Lemma float_sensor_mk_same st w d i ls :
  (w < length (g_SpeedSensorData st))%nat ->
  sensor (mkState (upd w d (g_SpeedSensorData st)) i ls) w = d.
Proof. intros H. unfold sensor; cbn. now apply get_upd_same. Qed.

Lemma float_wf_set_sensor st w d : wf st -> wf (set_sensor st w d).
Proof. unfold wf, set_sensor; cbn. now rewrite length_upd. Qed.

Lemma float_wf_started : wf started.
Proof. split; reflexivity. Qed.

Lemma float_wf_calculate st w : wf st -> wf (SpeedSensor_CalculateSpeed st w).
Proof.
  intros [H1 H2]. unfold SpeedSensor_CalculateSpeed.
  destruct (_ && _); [|now apply float_wf_set_sensor].
  split; cbn; now rewrite length_upd.
Qed.

Lemma float_calculate_other st w w' :
  w <> w' -> sensor (SpeedSensor_CalculateSpeed st w) w' = sensor st w'.
Proof.
  intros H. unfold SpeedSensor_CalculateSpeed.
  destruct (_ && _); [|now apply float_sensor_set_other].
  unfold sensor; cbn. now apply get_upd_other.
Qed.

(** The record [SpeedSensor_CalculateSpeed] leaves in its wheel: with a
    zero elapsed time or pulse count per revolution the three speed values
    are [0.0f]. *)
Lemma float_calculate_fields st w :
  wf st -> (w < WHEEL_MAX)%nat ->
  let d := sensor st w in
  let d' := sensor (SpeedSensor_CalculateSpeed st w) w in
  rawData d' = rawData d
  /\ calibration d' = calibration d
  /\ speedValid (speedData d') = speedValid (speedData d)
  /\ errorCount (diagnostics d') = errorCount (diagnostics d)
  /\ (timeInterval (rawData d) <= 0 \/ pulsesPerRevolution (calibration d) <= 0 ->
      wheelSpeed (speedData d') = fzero
      /\ wheelSpeedRaw (speedData d') = fzero
      /\ accelerationX (speedData d') = fzero).
Proof.
  intros [H1 H2] Hw d. unfold SpeedSensor_CalculateSpeed. fold d.
  destruct (0 <? timeInterval (rawData d)) eqn:E1;
  destruct (0 <? pulsesPerRevolution (calibration d)) eqn:E2; cbn [andb];
    cbv zeta.
  1: rewrite float_sensor_mk_same by lia.
  2-4: rewrite float_sensor_set_same by lia.
  all: cbn [rawData calibration speedData diagnostics set_diag set_speed
            speedValid errorCount wheelSpeed wheelSpeedRaw accelerationX];
    repeat (split; [reflexivity|]).
  1: apply Z.ltb_lt in E1, E2; intros [H|H]; lia.
  all: reflexivity.
Qed.

(** The record [SpeedSensor_ValidateSpeedData] leaves in its wheel: the
    verdict, and a quality grade of 100, 50, 30 or 0. *)
Lemma float_validate_fields st w :
  wf st -> (w < WHEEL_MAX)%nat ->
  let d := sensor st w in
  let d' := sensor (SpeedSensor_ValidateSpeedData st w) w in
  rawData d' = rawData d
  /\ calibration d' = calibration d
  /\ diagnostics d' = diagnostics d
  /\ wheelSpeed (speedData d') = wheelSpeed (speedData d)
  /\ wheelSpeedRaw (speedData d') = wheelSpeedRaw (speedData d)
  /\ accelerationX (speedData d') = accelerationX (speedData d)
  /\ speedValid (speedData d') = verdict d
  /\ (qualityFactor (speedData d') = 100 <->
      verdict d = true /\ unreasonable (accelerationX (speedData d)) = false)
  /\ (verdict d = true ->
      qualityFactor (speedData d') = 100 \/ qualityFactor (speedData d') = 30)
  /\ (verdict d = false -> qualityFactor (speedData d') <= 50)
  /\ 0 <= qualityFactor (speedData d') <= 100.
Proof.
  intros [H1 H2] Hw d. unfold SpeedSensor_ValidateSpeedData. cbv zeta. fold d.
  unfold verdict.
  fold (out_of_range (wheelSpeed (speedData d))).
  fold (unreasonable (accelerationX (speedData d))).
  destruct (out_of_range (wheelSpeed (speedData d)));
  destruct (status_is_ok (status (rawData d)));
  destruct (calibrationValid (calibration d));
  destruct (unreasonable (accelerationX (speedData d)));
    cbv beta iota zeta delta [negb];
    rewrite float_sensor_set_same by lia; cbn;
    repeat (split; [reflexivity|]);
    (split; [split; [intros E; try discriminate E; split; reflexivity
                    | intros [A B]; try discriminate A; try discriminate B;
                      reflexivity]|]);
    (split; [intros E; try discriminate E; auto|]);
    (split; [intros E; try discriminate E; lia|]); lia.
Qed.

Lemma float_wf_validate st w : wf st -> wf (SpeedSensor_ValidateSpeedData st w).
Proof.
  intros H. unfold SpeedSensor_ValidateSpeedData. cbv zeta.
  destruct (_ || _); destruct (negb (status_is_ok _));
    destruct (negb (calibrationValid _)); now apply float_wf_set_sensor.
Qed.
Definition in_subfolder (savepath : string) (track : PlexObject) : list string :=
  match getattr track "parentTitle", getattr track "title" with
  | Ok (PStr a), Ok (PStr t) => [os_path.join savepath a +:+ "/" +:+ t +:+ ".mp3"]
  | _, _ => []
  end.

Definition album_title (track : PlexObject) : string :=
  match getattr track "parentTitle" with
  | Ok (PStr a) => a
  | _ => ""
  end.

(** Scenario 1's artist and one track of its album, as fragments that carry
    their guids, and the objects the loaders make of them. *)
Definition artist_fragment : Element :=
  {| tag := "Directory";
     attrib := list_to_map
       [ ("ratingKey", "1"); ("key", "/library/metadata/1/children");
         ("title", "Jason Mraz"); ("librarySectionID", "3");
         ("musicAnalysisVersion", "1");
         ("guid", "plex://artist/5d07bbfc403c6402904a6480") ] |}.

Definition lucky_fragment : Element :=
  {| tag := "Track";
     attrib := list_to_map
       [ ("ratingKey", "7"); ("key", "/library/metadata/7");
         ("title", "Lucky"); ("parentTitle", "We Sing");
         ("grandparentTitle", "Jason Mraz"); ("index", "3");
         ("guid", "plex://track/5d07cdb1403c640290f4b0b5");
         ("parentGuid", "plex://album/5d07cd8e403c640290f180f9") ] |}.

Definition loaded (r : result PlexObject) : PlexObject :=
  match r with
  | Ok self => self
  | Raise _ => blank AudioCls
  end.

Definition loaded_artist : PlexObject :=
  loaded (Artist._loadData (blank ArtistCls) artist_fragment).

Definition loaded_album : PlexObject :=
  loaded (Album._loadData (blank AlbumCls) we_sing_fragment).

Definition loaded_track : PlexObject :=
  loaded (Track._loadData (blank TrackCls) lucky_fragment).

End Fixture.

(** * Properties *)

(** ** The primitives on known values *)

Example replace_suffix_example :
  PyStr.replace "/children" "" "/library/metadata/1/children" = "/library/metadata/1".
Proof. vm_compute. reflexivity. Qed.

Example split_example : PyStr.split "/" "a//b/" = ["a"; ""; "b"; ""].
Proof. vm_compute. reflexivity. Qed.

Example of_int_example :
  PyStr.of_int 50 = "50" /\ PyStr.of_int (-1) = "-1" /\ PyStr.of_int 0 = "0".
Proof. repeat split; vm_compute; reflexivity. Qed.

Example path_example :
  pathlib.str (pathlib.Path "Metadata" // "Albums" // "5" // "d07.bundle")
    = "Metadata/Albums/5/d07.bundle"
  /\ pathlib.str (pathlib.Path "Metadata" // "/tmp" // "x") = "/tmp/x"
  /\ pathlib.str (pathlib.Path "Metadata" // "." // "x") = "Metadata/x".
Proof. repeat split; vm_compute; reflexivity. Qed.

(** The SHA-1 test vectors of FIPS 180. *)
Example sha1_abc :
  Hashlib.hexdigest (Hashlib.sha1 (Hashlib.bytes_of_string "abc"))
  = "a9993e364706816aba3e25717850c26c9cd0d89d".
Proof. vm_compute. reflexivity. Qed.

Example sha1_empty :
  Hashlib.hexdigest (Hashlib.sha1 (Hashlib.bytes_of_string ""))
  = "da39a3ee5e6b4b0d3255bfef95601890afd80709".
Proof. vm_compute. reflexivity. Qed.

Example sha1_two_blocks :
  Hashlib.hexdigest (Hashlib.sha1 (Hashlib.bytes_of_string
    "abcdbcdecdefdefgefghfghighijhijkijkljklmklmnlmnomnopnopq"))
  = "84983e441c3bd26ebaae4aa1f95129e5e54670f1".
Proof. vm_compute. reflexivity. Qed.

(** ** Reading attributes through assignments *)

Lemma getattr_setattr (self : PlexObject) (n m : string) (v : pyval) :
  getattr (setattr self n v) m = if String.eqb n m then Ok v else getattr self m.
Proof.
  unfold getattr, setattr; simpl.
  destruct (String.eqb_spec n m) as [->|Hne].
  - by rewrite lookup_insert_eq.
  - by rewrite lookup_insert_ne.
Qed.

Lemma cls_setattr (self : PlexObject) (n : string) (v : pyval) :
  cls (setattr self n v) = cls self.
Proof. reflexivity. Qed.

(** Reads of an attribute through a chain of assignments with literal names. *)
Ltac getattr_simpl :=
  cbn [bind];
  repeat (rewrite getattr_setattr;
          cbn [String.eqb Ascii.eqb Bool.eqb andb bind]).

Ltac run_loader :=
  cbv beta delta [loaded_attr Audio._loadData Artist._loadData Album._loadData
                  Track._loadData TrackSession._loadData TrackHistory._loadData];
  cbv zeta; getattr_simpl.

Section Scenarios.
Local Existing Instance Fixture.utils.
Local Existing Instance Fixture.base.

Example artist_scenario_1 :
  loaded_attr (Artist._loadData (Fixture.blank ArtistCls) Fixture.jason_mraz) "key"
    = Ok (PStr "/library/metadata/1")
  /\ loaded_attr (Artist._loadData (Fixture.blank ArtistCls) Fixture.jason_mraz) "titleSort"
    = Ok (PStr "Jason Mraz")
  /\ loaded_attr (Artist._loadData (Fixture.blank ArtistCls) Fixture.jason_mraz) "ratingKey"
    = Ok (PInt 1).
Proof. repeat split; vm_compute; reflexivity. Qed.

End Scenarios.

Lemma Audio_loadData_key `{Utils} (self : PlexObject) (data : Element) :
  loaded_attr (Audio._loadData self data) "key" = Ok (attrib_get_d data "key" (PStr "")).
Proof. run_loader. reflexivity. Qed.

(** ** Facts about [str.replace] *)

Lemma startswith_refl (s : string) : PyStr.startswith s s = true.
Proof.
  induction s as [|c s IH]; simpl; [reflexivity|].
  by rewrite Ascii.eqb_refl, IH.
Qed.

Lemma contains_startswith (p s : string) :
  PyStr.startswith p s = true -> PyStr.contains p s = true.
Proof. destruct s; simpl; intros ->; reflexivity. Qed.

Lemma endswith_contains (p s : string) :
  PyStr.endswith p s = true -> PyStr.contains p s = true.
Proof.
  induction s as [|c s IH]; simpl.
  - rewrite orb_false_r. intros Heq%String.eqb_eq. subst p. reflexivity.
  - intros [Heq%String.eqb_eq | Hs]%orb_true_iff.
    + subst p. by rewrite (startswith_refl (String c s)).
    + rewrite (IH Hs). apply orb_true_r.
Qed.

Lemma not_contains_not_endswith (p s : string) :
  PyStr.contains p s = false -> PyStr.endswith p s = false.
Proof.
  intros Hc. destruct (PyStr.endswith p s) eqn:He; [|reflexivity].
  apply endswith_contains in He. congruence.
Qed.

Lemma replace_from_skip_all (old new s : string) (k : nat) :
  String.length s <= k -> PyStr.replace_from old new k s = "".
Proof.
  revert k. induction s as [|c s IH]; intros k Hk; simpl in *; [reflexivity|].
  destruct k as [|k]; [lia|]. apply IH. lia.
Qed.

(** Text in which [old] does not occur is left as it is. *)
Lemma replace_absent (old new s : string) :
  PyStr.contains old s = false -> PyStr.replace old new s = s.
Proof.
  unfold PyStr.replace.
  induction s as [|c s IH]; [reflexivity|].
  intros Hc. cbn [PyStr.contains] in Hc.
  apply orb_false_iff in Hc as [Hs Hc].
  cbn [PyStr.replace_from]. rewrite Hs. f_equal. by apply IH.
Qed.

(** A match of [t] that runs into a character absent from [t] ended before
    that character. *)
Lemma startswith_app_fresh (a : ascii) (t p r : string) :
  PyStr.mem a t = false ->
  PyStr.startswith t (p +:+ String a r) = true ->
  PyStr.startswith t p = true.
Proof.
  revert p. induction t as [|b t IH]; intros p Hm Hs; [reflexivity|].
  cbn [PyStr.mem] in Hm. apply orb_false_iff in Hm as [Hab Hm].
  destruct p as [|d p]; simpl in Hs |- *.
  - apply andb_true_iff in Hs as [Hba _].
    rewrite Ascii.eqb_sym in Hab. congruence.
  - apply andb_true_iff in Hs as [-> Hs]. simpl. by apply IH.
Qed.

(** A single trailing occurrence is cut off, when the first character of
    [old] does not occur again in [old]. *)
Lemma replace_trailing (a : ascii) (t p : string) :
  PyStr.mem a t = false ->
  PyStr.contains (String a t) p = false ->
  PyStr.replace (String a t) "" (p +:+ String a t) = p.
Proof.
  intros Hm. unfold PyStr.replace.
  induction p as [|c p IH]; intros Hc.
  - change ("" +:+ String a t) with (String a t).
    cbn [PyStr.replace_from]. rewrite (startswith_refl (String a t)).
    cbn [String.length Nat.pred]. simpl String.append.
    by apply replace_from_skip_all.
  - cbn [PyStr.contains] in Hc. apply orb_false_iff in Hc as [Hs Hc].
    change (String c p +:+ String a t) with (String c (p +:+ String a t)).
    cbn [PyStr.replace_from].
    destruct (PyStr.startswith (String a t) (String c (p +:+ String a t))) eqn:Hs'.
    + exfalso. simpl in Hs, Hs'.
      apply andb_true_iff in Hs' as [Hac Hs'].
      apply startswith_app_fresh in Hs'; [|done].
      rewrite Hac, Hs' in Hs. discriminate.
    + f_equal. by apply IH.
Qed.

Lemma replace_children_trailing (p : string) :
  PyStr.contains "/children" p = false ->
  PyStr.replace "/children" "" (p +:+ "/children") = p.
Proof. apply (replace_trailing "/" "children"). reflexivity. Qed.
(** * codecov-mcp-server: the API client and the response summarizers

    A shallow embedding of [src/services/codecov-client.ts],
    [src/tools/coverage.ts], [src/tools/repository.ts] and
    [src/tools/comparison.ts], with the properties of the summaries and of
    the client proved over it.

    Modelling conventions.
    - A JavaScript [number] that the code treats as a measure (a coverage
      percentage, a hit count) is the exact rational value of the binary64
      number, a [Q]. Arithmetic rounds as the runtime does: [x - y] and
      [parseFloat] give the binary64 number nearest the exact result, ties
      to the even mantissa (magnitudes stay below 2^1024). [toFixed] is
      the ECMAScript algorithm for magnitudes below 10^21 (above it the
      runtime switches to exponent notation).
    - A number that the code treats as an integer (a line number, a count,
      a page) is a [Z]; the model is exact on JavaScript's safe integers.
    - A field is an [option] wherever the code tests it for absence
      ([?.], [??], [!== null], truthiness); [None] is [undefined] or
      [null], which these tests do not tell apart. The [coverage] of the
      totals is also tested with [!== undefined], which lets [null]
      through: there [None] is [undefined] and [Some JS.null] is [null].
    - Exceptions are values of [exn]; code that can throw returns a
      [completion]. *)

From Stdlib Require Import ZArith QArith Qround Qabs Qpower.
From Stdlib Require Import Strings.String Strings.Ascii.
From Stdlib Require Import Numbers.DecimalString Numbers.DecimalPos.
From Stdlib Require Import Lists.List Sorting.Sorted Sorting.Permutation.
From stdpp Require Import gmap strings list.
From Stdlib Require Import Lqa.

Open Scope string_scope.

(** ** The runtime primitives the sources call *)

Module JS.

Definition number : Type := Q.

(** [x === 0], [x > 0] and [x >= 0] on numbers. *)
Definition is_zero (x : number) : bool := Qeq_bool x 0.
Definition gt_zero (x : number) : bool := negb (Qle_bool x 0).
Definition ge_zero (x : number) : bool := Qle_bool 0 x.

(** A value that may be [null]. *)
Inductive nullable (A : Type) :=
| null
| just (a : A).
Arguments null {A}.
Arguments just {A}.

(** [v ?? undefined], and the reading of [v?.p]: [undefined] and [null]
    are alike. *)
Definition nullish {A} (v : option (nullable A)) : option A :=
  match v with
  | Some (just a) => Some a
  | _ => None
  end.

(** The binary64 number nearest to a rational, ties to the even
    mantissa (IEEE 754 roundTiesToEven): the mantissa has 53 bits, the
    exponent of its last bit is at least -1074. [ilog2 x] is the
    integer part of the binary logarithm of a positive [x]. *)
Definition pow2 (e : Z) : Q := (2 ^ e)%Q.

Definition ilog2 (x : Q) : Z :=
  let k := (Z.log2 (Qnum x) - Z.log2 (Zpos (Qden x)))%Z in
  if Qle_bool (pow2 k) x then k else (k - 1)%Z.

Definition round_half_even (q : Q) : Z :=
  let f := Qfloor q in
  match ((q - inject_Z f) ?= (1 # 2))%Q with
  | Lt => f
  | Gt => (f + 1)%Z
  | Eq => if Z.even f then f else (f + 1)%Z
  end.

Definition exponent (a : Q) : Z := Z.max (ilog2 a - 52) (-1074).

Definition round_magnitude (a : Q) : Q :=
  (inject_Z (round_half_even (a / pow2 (exponent a))) * pow2 (exponent a))%Q.

Definition binary64 (x : Q) : number :=
  if Qeq_bool x 0 then 0%Q
  else Qred ((if Qle_bool 0 x then 1 else -1) * round_magnitude (Qabs x))%Q.

(** [x - y] on numbers: the exact difference of the two binary64
    numbers, rounded. (A rational that is not a binary64 number stands
    for the number literal of that value.) *)
Definition minus (x y : number) : number :=
  binary64 (binary64 x - binary64 y)%Q.

(** [ToNumber] of a number that may be [null]: [null] counts as [0]. *)
Definition Number (v : nullable number) : number :=
  match v with
  | just x => x
  | null => 0%Q
  end.

(** Template-literal and [String(n)] rendering of an integer. *)
Definition String_of_integer (z : Z) : string :=
  NilZero.string_of_int (Z.to_int z).

(** ["s".repeat(n)] *)
Fixpoint repeat (s : string) (n : nat) : string :=
  match n with
  | O => ""
  | S n' => s ++ repeat s n'
  end.

(** [Number.prototype.toFixed(f)], ECMAScript 21.1.3.3: the sign is
    split off, [n] is the integer closest to [x * 10^f] (the larger one
    on a tie), and its decimal digits are padded with zeros on the left
    up to [f + 1] characters before the point is inserted. *)
Definition toFixed (x : number) (f : nat) : string :=
  let s := if Qle_bool 0 x then "" else "-" in
  let x := Qabs x in
  let n := Qfloor (x * inject_Z (10 ^ Z.of_nat f) + (1 # 2)) in
  let m := String_of_integer n in
  let m :=
    match f with
    | O => m
    | _ =>
        let k := String.length m in
        let m := if (k <=? f)%nat then repeat "0" (f + 1 - k) ++ m else m in
        let k := String.length m in
        substring 0 (k - f) m ++ "." ++ substring (k - f) f m
    end in
  s ++ m.

(** [arr.join(sep)] on an array of strings. *)
Definition join (sep : string) (l : list string) : string :=
  String.concat sep l.

(** [arr.slice(0, n)] *)
Definition slice0 {A} (n : nat) (l : list A) : list A := firstn n l.

(** [s.substring(0, n)] *)
Definition substring0 (n : nat) (s : string) : string := substring 0 n s.

(** [v + s] where [v] may be [undefined]: string concatenation renders
    [undefined] by its name. *)
Definition plus (v : option string) (s : string) : string :=
  match v with
  | Some x => x ++ s
  | None => "undefined" ++ s
  end.

(** [s.split(sep)] for a one-character separator. *)
Fixpoint split (sep : ascii) (s : string) : list string :=
  match s with
  | EmptyString => [""]
  | String c rest =>
      if Ascii.eqb c sep then "" :: split sep rest
      else
        match split sep rest with
        | piece :: pieces => String c piece :: pieces
        | [] => [String c ""]
        end
  end.

(** [parseFloat(s)], ECMAScript 19.2.4, on the decimal notation without
    exponent: leading white space is skipped, then the longest prefix
    [sign? digits (. digits)?] or [sign? . digits] is read, and the
    result is the binary64 number nearest its value. [None] is [NaN]. *)
Definition is_digit (c : ascii) : bool :=
  let n := N_of_ascii c in ((48 <=? n) && (n <=? 57))%N.

Definition is_white (c : ascii) : bool :=
  let n := N_of_ascii c in ((9 <=? n) && (n <=? 13) || (n =? 32))%N.

Fixpoint skip_white (s : string) : string :=
  match s with
  | String c rest => if is_white c then skip_white rest else s
  | EmptyString => s
  end.

(** The digits at the head of [s], and what follows them. *)
Fixpoint span_digits (s : string) : string * string :=
  match s with
  | String c rest =>
      if is_digit c then
        let (ds, tail) := span_digits rest in (String c ds, tail)
      else ("", s)
  | EmptyString => ("", "")
  end.

(** The value of a string of decimal digits. *)
Fixpoint digits_value (acc : Z) (ds : string) : Z :=
  match ds with
  | String c rest => digits_value (10 * acc + (Z.of_N (N_of_ascii c) - 48)) rest
  | EmptyString => acc
  end.

Definition parse_unsigned (s : string) : option Q :=
  let (int_part, tail) := span_digits s in
  let frac_part :=
    match tail with
    | String "." tail' => fst (span_digits tail')
    | _ => ""
    end in
  if (String.length int_part + String.length frac_part =? 0)%nat then None
  else
    Some (inject_Z (digits_value 0 int_part)
          + inject_Z (digits_value 0 frac_part)
            / inject_Z (10 ^ Z.of_nat (String.length frac_part)))%Q.

Definition decimal_prefix (s : string) : option Q :=
  match skip_white s with
  | String "+" rest => parse_unsigned rest
  | String "-" rest => Qopp <$> parse_unsigned rest
  | t => parse_unsigned t
  end.

Definition parseFloat (s : string) : option number :=
  binary64 <$> decimal_prefix s.

(** [v || 0] on a number that may be [NaN]. *)
Definition or_zero (v : option number) : number :=
  match v with
  | Some q => if Qeq_bool q 0 then 0%Q else q
  | None => 0%Q
  end.

(** [Array.prototype.sort(comparefn)], ECMAScript 23.1.3.30: the sort is
    stable, and [comparefn(a, b) > 0] puts [b] first. For a consistent
    [comparefn] the result is the one of any stable sort; insertion from
    the right is the one written here. *)
Fixpoint sort_insert {A} (comparefn : A -> A -> number) (x : A) (l : list A)
    : list A :=
  match l with
  | [] => [x]
  | y :: l' =>
      if gt_zero (comparefn x y) then y :: sort_insert comparefn x l'
      else x :: l
  end.

Fixpoint Array_sort {A} (comparefn : A -> A -> number) (l : list A) : list A :=
  match l with
  | [] => []
  | x :: l' => sort_insert comparefn x (Array_sort comparefn l')
  end.

End JS.

(** ** [src/constants.ts] *)

Module Constants.
Definition CODECOV_API_BASE_URL : string := "https://api.codecov.io/api/v2".
Definition DEFAULT_SERVICE : string := "github".
Definition DEFAULT_PAGE_SIZE : Z := 25.
Definition MAX_PAGE_SIZE : Z := 100.
End Constants.

(** ** [src/types.ts]: the backend's responses *)

Module LineCoverage.
(** [coverage]: [None] is [null] (the line is not relevant), [0] a miss,
    a positive number a hit count. *)
Record t := mk {
  line_number : Z;
  coverage : option JS.number;
  is_partial_hit : option bool
}.
End LineCoverage.

Module CoverageTotals.
Record t := mk {
  files : Z;
  lines : Z;
  hits : Z;
  misses : Z;
  partials : Z;
  coverage : option (JS.nullable JS.number);
  branches : Z;
  methods : Z;
  complexity_total : Z;
  complexity_ratio : option JS.number
}.
End CoverageTotals.

Module FileCoverageReport.
Record t := mk {
  name : string;
  totals : option CoverageTotals.t;
  line_coverage : option (list LineCoverage.t);
  commit_sha : string;
  commit_file_url : string
}.
End FileCoverageReport.

Module TotalsResponse.
(** The body of [totals/]: [{ totals, commit_sha }]. *)
Record t := mk {
  totals : CoverageTotals.t;
  commit_sha : string
}.
End TotalsResponse.

Module CoverageTreeNode.
#[warnings="-register-all"]
Inductive t := mk {
  name : string;
  full_path : string;
  coverage : option JS.number;
  lines : Z;
  hits : Z;
  partials : Z;
  misses : Z;
  children : option (list t)
}.
End CoverageTreeNode.

Module CommitAuthor.
Record t := mk {
  username : option string;
  name : option string
}.
End CommitAuthor.

Module Commit.
Record t := mk {
  commitid : string;
  message : option string;
  timestamp : string;
  ci_passed : option bool;
  author : option CommitAuthor.t;
  branch : option string;
  totals : option CoverageTotals.t;
  state : string
}.
End Commit.

Module Repository.
Record t := mk {
  name : string;
  private : bool;
  updatestamp : option string;
  author_username : string;
  author_service : string;
  language : option string;
  branch : string;
  active : bool;
  activated : bool;
  totals : option CoverageTotals.t
}.
End Repository.

Module CommitReference.
Record t := mk {
  commitid : option string;
  branch : option string
}.
End CommitReference.

Module PullRequest.
Record t := mk {
  pullid : Z;
  title : option string;
  state : string;
  updatestamp : option string;
  author : option CommitAuthor.t;
  base : option CommitReference.t;
  head : option CommitReference.t
}.
End PullRequest.

Module PaginatedResponse.
Record t (T : Type) := mk {
  count : Z;
  next : option string;
  previous : option string;
  results : list T;
  total_pages : Z
}.
Arguments mk {T}.
Arguments count {T}.
Arguments next {T}.
Arguments previous {T}.
Arguments results {T}.
Arguments total_pages {T}.
End PaginatedResponse.

Module PatchTotals.
Record t := mk {
  hits : Z;
  misses : Z;
  partials : Z;
  coverage : option JS.number
}.
End PatchTotals.

Module FileStats.
Record t := mk { added : Z; removed : Z }.
End FileStats.

Module FileChangeSummary.
Record t := mk { hits : Z; misses : Z; partials : Z }.
End FileChangeSummary.

Module FileTotals.
Record t := mk {
  base : option CoverageTotals.t;
  head : option CoverageTotals.t;
  patch : option PatchTotals.t
}.
End FileTotals.

Module ComparisonFile.
Record t := mk {
  name : string;
  totals : FileTotals.t;
  has_diff : bool;
  stats : option FileStats.t;
  change_summary : option FileChangeSummary.t
}.
End ComparisonFile.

* * *

TO DO:
Every line of the listing that holds the word "repeat" should be counted. Please give that number only.

EXERCISE ANSWER:
10